[Items from a data source]
····················
(** C1. In every arena state, a request larger than the remaining capacity
    throws [std::bad_alloc] (the out-of-capacity error) and leaves the
    remaining capacity, indeed the whole allocator object, as it was; and
    from a freshly constructed arena every sequence of calls whose
    allocations add up to at most the capacity returns normally at each
    call. *)
Theorem allocate_fails_iff_out_of_capacity :
  forall (w : world) (bytes alignment : Z),
    (bytes > remaining w ->
       result (do_allocate bytes alignment w) = Throws bad_alloc /\
       remaining (final (do_allocate bytes alignment w)) = remaining w /\
       pmr_alloc (final (do_allocate bytes alignment w)) = pmr_alloc w) /\
    (forall (b cap : Z) (ops : list arena_op),
       is_size_t cap -> Forall op_wf ops -> requested ops <= cap ->
       Forall ev_ok (fst (arena_run ops (fresh_arena b cap w)))).
Proof.
  intros w bytes alignment. split.
  - intros H. by rewrite do_allocate_fails.
  - intros b cap ops Hcap Hops Hfit.
    apply (arena_run_fits b cap); try done.
    apply fresh_arena_inv. unfold is_size_t in Hcap. lia.
Qed.

Lemma allocate_fails_iff_out_of_capacity_witness :
  48 > remaining arena32 /\
  result (do_allocate 48 8 arena32) = Throws bad_alloc /\
  remaining (final (do_allocate 48 8 arena32)) = 32 /\
  Forall ev_ok
    (fst (arena_run [Allocate 16 8; Deallocate 65536 16 8; Allocate 16 8]
            (fresh_arena 65536 32 arena32))).
Proof.
  pose proof (allocate_fails_iff_out_of_capacity arena32 48 8) as [Hfail Hfit].
  assert (H : 48 > remaining arena32) by (vm_compute; reflexivity).
  destruct (Hfail H) as (Hthrows & Hrem & _).
  split; [exact H |]. split; [exact Hthrows |]. split; [exact Hrem |].
  apply Hfit.
  - apply is_size_t_small. lia.
  - repeat constructor; simpl; unfold SIZE_MAX; lia.
  - simpl. lia.
Defined.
····················
▶ _Exercise directions_
Look through the entries and work out how many lines have the word "Hrem" in them; reply with that number only.

▶ _Answer to the exercise_
2